What is quite funny is that before I watched Ooku, I just finished watching another historical piece- the second season of JIN, which is situated in the Edo period, before the Tokugawa fell. Here, in Ooku, we look into the time of the Shoguns, but with a twist.
All over the country, an endemic called the redface pox cut down the male population of Japan so much so, that women become shoguns, and breadwinners, and it’s important for males to be able to find a good marriage. In the red-light district of Yoshiwara, it’s not women who are courtesans, but males, and of course, instead of having a male shogun with his concubines, we have a female shogun, with a harem of beautiful men. Interesting, isn’t it?
This film tells the story of Yunoshin Mizuno (Arashi’s Ninomiya Kazunari), the only son of an impoverished old samurai family. Mizuno, much to the chagrin of his childhood friend who secretly loves him, O-Nobu (Horikita Maki), enters the dangerous,secretive and luxurious world of the Ooku, or the Inner Chambers of the Shogun.
Here, Mizuno starts out as a page, and is ridiculed for his taste in his topknot and clothes by other fellow pages. However, he is able to fight them off, and in time, is noticed by one of the high ranking people in the Ooku, Fujinami.
He encounters a young swordsman (Ohkura Tadayoshi), whom he defeats, and in despair, this young beautiful young man, ends up killing himself.
While all of this is happening, the current Shogun has passed away, and a new Shogun, Tokugawa Yoshimune (Shibasaki Kou), becomes the new shogun. She is quite different as she would rather don simple clothes to save money, and is not interested in her harem.
When she does finally have a general audience, Mizuno catches her eye, and asks his name. However, tradition dictates that an unmarried Shoguns first consort must be put to death.
This movie is amazingly breathtaking for many reasons. The music, the scenery, the story, the men, the actors and the actresses are all amazing.
Ninomiya Kazunari once again, doesn’t fail to impress and the noble and dashing Mizuno. (Well, then again, I have yet to see a movie or a drama that he actually fails to impress him.) Tamaki Hiroshi is perfect as one of the main grooms of the chambers. And Ohkura really took my breath away here. I have seen him act in Utahime, proving that he is capable of portraying comedic roles, but here, he proves that he can act in serious roles as well.
The contrast between the two lead female characters is one of the things that really interested me. Horikita Maki’s character didn’t have a lot of scenes, but she was able to portray her role well. Her character was the embodiment of a women, while Shibasaki Kou’s character (the shogun), was the embodiment of a women in a man’s role- powerful, strong, and controlled. The small break in her character after the first audience with her harem was very refreshing. (Shibasaki, for me has always had this image of portraying strong characters, and she never fails to disappoint.)

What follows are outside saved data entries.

(* ===== verification/MemoryOutcomes.v ===== *)
(** What the calls of the memory store do when they run alone, however the
    store locks: rollback, purging a user, importing what others
    share, following links. *)
From stdpp Require Import pretty relations sorting.
From S2P Require Import Prelude Text Table Threads Floats Memories MemoryDb Embeddings Forgetting MemoryStore MemoryCuration SalienceGate MemoryReview MemoryFacts MemoryInvariant MemoryHistory MemoryScenario.

Section Outcomes.
Context `{MemoryHost} `{L : Locking} `{!LawfulLocking L} (scope : MemoryScope).

Lemma run_locked {A} (m : Conn A) w : run (locked m) w = m w.
Proof. unfold locked. by rewrite run_with_connection, run_section. Qed.

(** ** Runs of statements *)
Lemma conn_bind_run {A B} (m : Conn A) (k : A -> Conn B) w a w' :
  m w = (Ok a, w') -> (m ≫= k) w = k a w'.
Proof. intros E. unfold mbind, Conn_bind. by rewrite E. Qed.
Lemma require_memory_run id m w :
  find_memory (mw_db w) id = Some m -> require_memory_or_not_found id w = (Ok m, w).
Proof.
  intros Hm. unfold require_memory_or_not_found, require_memory. erewrite conn_bind_run by done. by rewrite Hm.
Qed.
Lemma require_rowid_run id m w :
  find_memory (mw_db w) id = Some m -> exists rowid, require_memory_rowid id w = (Ok rowid, w).
Proof.
  unfold find_memory. intros (r & Hr & _)%fmap_Some. exists (mr_rowid r). unfold require_memory_rowid.
  erewrite conn_bind_run by done. by rewrite Hr.
Qed.
Lemma insert_version_run id m c t b r w :
  db_ok (mw_db w) -> find_memory (mw_db w) id = Some m ->
  (Z.of_nat (length (versions_of id (mw_db w))) + 1 < 2 ^ 32)%Z ->
  let v := mkMemoryVersion (new_uuid (mw_uuids w)) id (Z.of_nat (length (versions_of id (mw_db w))) + 1) c b r t in
  insert_memory_version_row id c t b r w =
    (Ok tt, w <| mw_uuids ::= S |> <| mw_db ::= fun db => db <| db_versions ::= fun l => l ++ [v] |> |>).
Proof.
  intros Hok Hm Hn. cbv zeta. unfold insert_memory_version_row, load_next_version_number.
  pose proof (max_version_number _ (ok_versions _ Hok id)) as E.
  erewrite conn_bind_run. 2:{ erewrite conn_bind_run by done. rewrite E. unfold check.
    rewrite (proj2 (Z.ltb_lt _ _) Hn). done. }
  erewrite conn_bind_run by done. unfold insert_version, insert_referring.
  erewrite conn_bind_run by done. cbn -[references_exist].
  assert (references_exist [id] (mw_db w) = true) as ->; [|done].
  unfold references_exist. cbn. by rewrite Hm.
Qed.

(** ** Rewriting the text of a memory *)
Definition rewrite_content (id : MemoryId) (m : Memory) (c b r : string) : Conn unit :=
  rowid ← require_memory_rowid id;
  t ← now;
  _ ← insert_memory_version_row id (m_content m) t b r;
  let m' := m <| m_content := c |> <| m_embedding_stale := true |> <| m_updated_at := t |> in
  _ ← persist_memory m';
  sync_fts_entry rowid (Some m) m'.
Lemma rewrite_content_run id m c b r w :
  db_ok (mw_db w) -> find_memory (mw_db w) id = Some m ->
  (Z.of_nat (length (versions_of id (mw_db w))) + 1 < 2 ^ 32)%Z ->
  exists w' t v, rewrite_content id m c b r w = (Ok tt, w') /\ db_ok (mw_db w')
  /\ find_memory (mw_db w') id = Some (m <| m_content := c |> <| m_embedding_stale := true |> <| m_updated_at := t |>)
  /\ versions_of id (mw_db w') = versions_of id (mw_db w) ++ [v] /\ mv_content v = m_content m.
Proof.
  intros Hok Hm Hn. pose proof (find_memory_Some _ _ _ Hm) as [Hid _].
  destruct (require_rowid_run _ _ _ Hm) as [rowid Hr].
  assert (safe db_ok (rewrite_content id m c b r)) as Hsafe.
  { unfold rewrite_content, require_memory_rowid. conn_safe. }
  pose proof (Hsafe w Hok) as Hok'. revert Hok'. unfold rewrite_content.
  erewrite conn_bind_run by done. erewrite conn_bind_run by done.
  erewrite conn_bind_run by (by eapply insert_version_run).
  set (v := mkMemoryVersion _ _ _ _ _ _ _). cbv zeta. erewrite conn_bind_run by done.
  intros Hok'. eexists _, (utc_now (mw_clock w)), v. split; [reflexivity|]. split; [exact Hok'|]. split_and!; [| |done].
  - etrans; [exact (find_memory_persist _ (m <| m_content := c |> <| m_embedding_stale := true |>
      <| m_updated_at := utc_now (mw_clock w) |>) id)|].
    change (find_memory _ id) with (find_memory (mw_db w) id). rewrite Hm. cbn. by rewrite decide_True.
  - etrans; [exact (versions_of_app id (mw_db w) v)|]. by rewrite decide_True.
Qed.

Lemma find_first {A} (p : A -> bool) l v l' :
  (forall x, x ∈ l -> p x = false) -> p v = true -> find p (l ++ v :: l') = Some v.
Proof.
  intros Hl Hv. induction l as [|x l IH]; cbn; [by rewrite Hv|].
  rewrite Hl by by left. apply IH. intros y Hy. apply Hl. by right.
Qed.
Lemma version_content_found id db l l' v :
  db_ok db -> versions_of id db = l ++ v :: l' ->
  version_content id (Z.of_nat (length l) + 1) db = Some (mv_content v).
Proof.
  intros Hok E. pose proof (ok_versions _ Hok id) as En. unfold version_numbers in En. rewrite E in En.
  unfold version_content. cut (find (fun v => mv_version_number v =? Z.of_nat (length l) + 1)%Z (versions_of id db) = Some v).
  { unfold versions_of, select_where. intros Hf.
    assert (forall vs, find (fun v => mv_version_number v =? Z.of_nat (length l) + 1)%Z
        (List.filter (fun v => bool_decide (mv_memory_id v = id)) vs) =
      find (fun v => bool_decide (mv_memory_id v = id) && (mv_version_number v =? Z.of_nat (length l) + 1)%Z) vs) as E'.
    { induction vs as [|x vs IH]; [done|]. cbn. case_bool_decide; cbn; [by rewrite IH|done]. }
    by rewrite <- E', Hf. }
  rewrite E. rewrite length_app, Nat2Z.inj_add, seqZ_app, map_app in En by lia.
  apply app_inj_1 in En as [E1 E2]; [|by rewrite length_map, length_seqZ, Nat2Z.id].
  rewrite seqZ_cons in E2 by (cbn; lia). injection E2 as E2 _.
  assert (forall x, x ∈ l -> (mv_version_number x =? Z.of_nat (length l) + 1)%Z = false) as Hl.
  { intros x Hx. assert (mv_version_number x ∈ seqZ 1 (Z.of_nat (length l))) as Hin%elem_of_seqZ; [|lia].
    rewrite <- E1. apply list_elem_of_fmap. by exists x. }
  apply find_first; [done|]. by rewrite E2, Z.add_comm, Z.eqb_refl.
Qed.
Lemma active_demoted t l rows :
  length (select_where active_row (demoted t l rows)) =
    length (List.filter (fun id => negb (bool_decide (id ∈ map m_id l))) (map row_id (select_where active_row rows))).
Proof.
  induction rows as [|r rows IH]; [done|]. unfold select_where, demoted in *. cbn [map List.filter].
  destruct (bool_decide (row_id r ∈ map m_id l)) eqn:E.
  - assert (active_row (set_memory (dormant_at t (mr_memory r)) r) = false) as -> by apply andb_false_r.
    rewrite IH. destruct (active_row r); [|done]. cbn [map List.filter]. by rewrite E.
  - destruct (active_row r); [|done]. cbn [map List.filter length]. by rewrite E, IH.
Qed.
Lemma length_removed {A} `{EqDecision A} (l k : list A) :
  NoDup l -> NoDup k -> (forall x, x ∈ k -> x ∈ l) ->
  (length (List.filter (fun x => negb (bool_decide (x ∈ k))) l) + length k = length l)%nat.
Proof.
  intros Hl Hk Hsub. rewrite Nat.add_comm, <- length_app. apply Permutation_length, NoDup_Permutation; [|done|].
  - apply NoDup_app. split_and!; [done| |by apply NoDup_ListNoDup, List.NoDup_filter, NoDup_ListNoDup].
    intros x Hx. rewrite list_elem_of_In, filter_In. intros [_ Hn]. by rewrite bool_decide_true in Hn.
  - intros x. rewrite elem_of_app, !list_elem_of_In, filter_In, <- !list_elem_of_In.
    destruct (decide (x ∈ k)) as [Hx|Hx]; [rewrite bool_decide_true by done|rewrite bool_decide_false by done]; naive_solver.
Qed.
Lemma count_demoted t l w :
  db_ok (mw_db w) -> NoDup (map m_id l) ->
  (forall m, m ∈ l -> m ∈ load_search_memories [scope] Active None None (mw_db w)) ->
  (count_memories_by_state scope Active ((mw_db w) <| db_memories ::= demoted t l |>) + Z.of_nat (length l)
     = count_memories_by_state scope Active (mw_db w))%Z.
Proof.
  intros Hok Hn Hl. rewrite !count_active. change (db_memories (_ <| db_memories ::= demoted t l |>)) with (demoted t l (db_memories (mw_db w))).
  rewrite active_demoted. rewrite <- (length_map m_id l), <- Nat2Z.inj_add, length_removed.
  - by rewrite length_map.
  - apply NoDup_select, Hok.
  - done.
  - intros id (m & -> & Hm%Hl)%list_elem_of_fmap. rewrite load_active in Hm.
    apply list_elem_of_fmap in Hm as (r & -> & Hr%elem_of_order_by). apply list_elem_of_fmap. by exists r.
Qed.
Lemma find_memory_demoted t l db id :
  (forall m, m ∈ l -> find_memory db (m_id m) = Some m) ->
  find_memory (db <| db_memories ::= demoted t l |>) id =
    (if bool_decide (id ∈ map m_id l) then dormant_at t <$> find_memory db id else find_memory db id).
Proof.
  intros Hl.
  pose proof (find_memory_update db (fun r => bool_decide (row_id r ∈ map m_id l))
    (fun r => set_memory (dormant_at t (mr_memory r)) r) id (fun _ _ => eq_refl)) as E.
  change (db <| db_memories ::= demoted t l |>) with
    (db <| db_memories ::= update_where (fun r => bool_decide (row_id r ∈ map m_id l))
       (fun r => set_memory (dormant_at t (mr_memory r)) r) |>). rewrite E.
  unfold find_memory. destruct (find_row db id) as [r|] eqn:Er; [|by case_bool_decide]. cbn.
  apply find_by_Some in Er as [_ <-]. by case_bool_decide.
Qed.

What’s funny is that I never realized how beautiful the theme song ( Arashi’s Dear Snow) for the movie was. I’m a big Arashi fan, but I tend to skip their slower songs at times. After watching the movie and looking for translations of the song, I see now how apt the song is for Ooku.
All in all, if you are looking for a different kind of movie, like historical pieces, and if you don’t mind a little bit of yaoi here and there, then this movie is for you. Trust me, this movie is one of those movies that I won’t mind repeating over and over again.